ST. PAUL – Following record-setting snowfall in Minnesota last month, and another major snowfall event this past weekend, weather experts are predicting major flooding throughout the state this spring.
Yet Minnesota’s Disaster Assistance Contingency Account – created to allocate funds to communities impacted by natural disasters and to avoid calling special sessions to authorize the appropriation of these funds – sits empty.
To rectify this problem, House Republicans are sponsoring legislation that will replenish this needed funding so impacted cities will be able to immediately begin recovery efforts. Rep. Dean Urdahl, R-Acton Township, is a co-author of the bill.
“We created a contingency fund in 2014 to help us be more nimble in providing immediate relief when natural disasters occur,” Urdahl said. “That system has proved to be very useful in recent years, but it only serves its purpose if the account has money in it. The bill I am co-authoring would help the state respond quickly to what projections show could be a difficult spring for areas prone to flooding, or even impacting places where high-water concerns are more rare.”
Urdahl said the contingency account is now in the red after Minnesota responded with $11 million in relief to flooding events last year in Brainerd and Duluth.

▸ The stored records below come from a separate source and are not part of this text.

Lemma keeps_domain_witness :
  in_domain (post (from_json
      sample_unicode_strip sample_unicode_float sample_float_repr sample_str_repr
      mode (JInt 3))).
Proof.
  refine (proj1 (proj2 (load_keeps_domain
      sample_unicode_strip sample_unicode_float sample_float_repr sample_str_repr
                          mode (JInt 3) _ I))).
  exists "b". split; [ reflexivity | right; left; reflexivity ].
Defined.

Lemma not_mapping_witness :
  load_options_dict
      sample_unicode_strip sample_unicode_float sample_float_repr sample_str_repr
      [volume; mode] (JInt 3)
  = mkOutcome [volume; mode] [] (Some TypeError).
Proof.
  exact (proj1 (options_section_not_mapping
      sample_unicode_strip sample_unicode_float sample_float_repr sample_str_repr
                  (JInt 3) eq_refl) [volume; mode]).
Defined.

Lemma pyproject_priority_witness :
  exists v,
    ns_get (post (update_fields_with_pyproject
                    (fun _ : string => @None unit) (fun _ : string => @None unit)
                    (fun _ : string => @None unit) (fun a _ : unit => a)
                    sample_toml (no_fields unit unit unit unit unit unit)))
           "name" = Some v.
Proof.
  eexists.
  apply (pyproject_table_priority unit unit unit unit unit unit
           (fun _ => None) (fun _ => None) (fun _ => None) (fun a _ => a)
           sample_toml
           [("sdkmod", JDict [("name", JStr "Nice Mod"); ("mod_type", JStr "Libary")])]
           [("name", JStr "Nice Mod"); ("mod_type", JStr "Libary")]
           [("name", JStr "nice-mod"); ("version", JStr "1.2.3");
            ("authors", JList [JDict [("name", JStr "Ann")];
                               JDict [("email", JStr "bob@example.org")];
                               JDict [("name", JStr "Cy")]])]
           (no_fields unit unit unit unit unit unit)
           eq_refl eq_refl eq_refl eq_refl "name"
           (PNone unit unit unit unit unit unit) eq_refl).
Defined.

Lemma module_search_witness :
  raised (update_fields_with_module_search
            (sample_module unit unit unit unit unit unit)
            (no_fields unit unit unit unit unit unit)) = None.
Proof.
  exact (proj1 (module_search_gathers sample_unicode_strip sample_unicode_float
                  sample_unicode_int sample_str_repr unit unit unit unit unit unit
                  (fun _ => None) (fun _ => None) (fun _ => None)
                  (sample_module unit unit unit unit unit unit)
                  (no_fields unit unit unit unit unit unit)
                  (PNone unit unit unit unit unit unit)
                  (PNone unit unit unit unit unit unit)
                  (PNone unit unit unit unit unit unit)
                  (PNone unit unit unit unit unit unit)
                  eq_refl eq_refl eq_refl eq_refl)).
Defined.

The bill House Republicans propose would transfer $20 million in Fiscal Year 2019 and another $20 million in Fiscal Year 2020 to Minnesota’s disaster assistance contingency account, effective the day after final enactment.
Gov. Tim Walz and House Democrats have proposed putting $10 million into the account for 2019, but Urdahl said that would be insufficient based on last year’s use and this year’s flood predictions.
“We anticipate demand for contingency funding could be high and we need to make sure the account is ready to handle needs that may arise,” Urdahl said. “This needs to be done right and it needs to be done now. We can’t afford to let this important funding be dragged into the end of the session and be subject to budget negotiations in late May. By then, it very well could be too late.”
Since its creation in Fiscal Year 2014, the account held $17.466 million in Fiscal Year 2015 and $20.4 million in Fiscal Year 2016, in the same ballpark as House Republicans propose.